Quatrième ennéade de Karfias,
An Vingt du Cycle XI
Le froid rude s’engoufrait dans les alcôves, alors que l’hiver venait de débuter. Il était difficile pour moi de le reconnaître, tant l’automne semblait avoir été l’hiver pour moi. Et pourtant nous n’avions pas chômé.

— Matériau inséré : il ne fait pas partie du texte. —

(** X11: the degree of [a * b] is at most [deg a + deg b], and equal to it
    when the product of the leading coefficients is not [== 0.0] (an f64
    product can underflow to [0.0]). *)
Theorem mul_degree (a b : Polynom) :
  degree (mul a b) <= degree a + degree b /\
  ((vec_at (coeficients a) (degree a) * vec_at (coeficients b) (degree b) =? 0)%float = false ->
   degree (mul a b) = degree a + degree b).
Proof.
  rewrite mul_as_loops.
  destruct (mul_zeroed (degree a + degree b)) as [Lz Nz].
  destruct (outer_loop_spec a b (S (degree a)) _ (le_n _) Lz) as [L N].
  split.
  - unfold degree at 1. pose proof (trim_length_le (mkPolynom (outer_loop a b (S (degree a))
      match vec_set (coeficients (single (degree a + degree b))) (degree a + degree b) 0%float with
      | Some l => l | None => coeficients (single (degree a + degree b)) end))) as T.
    cbn [coeficients] in T. rewrite L in T. lia.
  - intros Hlead. rewrite trim_id.
    + unfold degree at 1. cbn [coeficients]. rewrite L. lia.
    + unfold canonical. cbn [coeficients]. rewrite L.
      rewrite last_nth_len, L. replace (S (degree a + degree b) - 1) with (degree a + degree b) by lia.
      change (nth ?k ?x 0%float) with (vec_at x k). rewrite N, Nz.
      rewrite seq_S, fold_left_app, conv_top by lia. cbn [fold_left]. cbv beta.
      change (0 + degree a) with (degree a).
      replace (degree a + degree b - degree a) with (degree b) by lia.
      rewrite Nat.leb_refl. destruct (Nat.leb_spec (degree a) (degree a + degree b)); [|lia].
      simpl andb. cbv iota.
      rewrite float_add_zero_l.
      * rewrite Hlead, orb_true_r. reflexivity.
      * intros Ez. assert (Hz : (vec_at (coeficients a) (degree a) * vec_at (coeficients b) (degree b) =? 0)%float = true)
          by (apply eqb_zero_cases; eauto). congruence.
Qed.

Lemma concat_all_empty (l : list string) :
  Forall (fun s => s = ""%string) l -> String.concat "" l = ""%string.
Proof.
  induction l as [|s l IH]; intros H; [reflexivity|].
  inversion H; subst. rewrite concat_empty_cons, IH by assumption. reflexivity.
Qed.

(** X12: [single(n)] prints as [1], [X] or [X^n]. *)
Theorem fmt_single (n : nat) :
  fmt (single n) = match n with
                   | O => "1"%string
                   | 1 => "X"%string
                   | _ => String.append "X^" (nat_to_string n)
                   end.
Proof.
  unfold fmt. rewrite fmt_loop_concat, degree_single, seq_S, rev_app_distr.
  cbn [rev app map]. change (0 + n) with n.
  rewrite concat_empty_cons, concat_all_empty.
  - rewrite str_app_nil, vec_at_single, Nat.eqb_refl.
    unfold render_term. rewrite Nat.ltb_irrefl.
    destruct n as [|[|n]]; reflexivity.
  - apply Forall_forall. intros s Hs. apply in_map_iff in Hs as [i [<- Hi]].
    apply in_rev, in_seq in Hi. rewrite vec_at_single.
    destruct (Nat.eqb_spec i n); [lia | reflexivity].
Qed.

Quand il faisait jour, il fallait travailler la terre, arroser, surveiller les bêtes, s’assurer qu’elles ne mangent ni trop peu, ni trop. Le fourrage commençait à quitter peu à peu les granges de fortune, qui s’érigeaient désormais en bâtisse prête à affronter des tempêtes. Même couper du bois relevait d’une expédition périlleuse, prenant une journée entière, avec parfois des maigres récoltes et des blessés. Heureusement, la pierre était ici une ressource intarissable, la matière première de nos constructions. Des murailles commençaient à se dresser, bien plus hautes que les précédentes, afin de former un solide bastion. Et à l’intérieur de celui-ci, une vie plus animée. Les palefreniers avaient ramené une certaine joie de vivre, un certain goût de l’aménagement. Les galeries ainsi que les dortoirs avaient déjà l’air un peu plus décoré, dans l’esprit Nain.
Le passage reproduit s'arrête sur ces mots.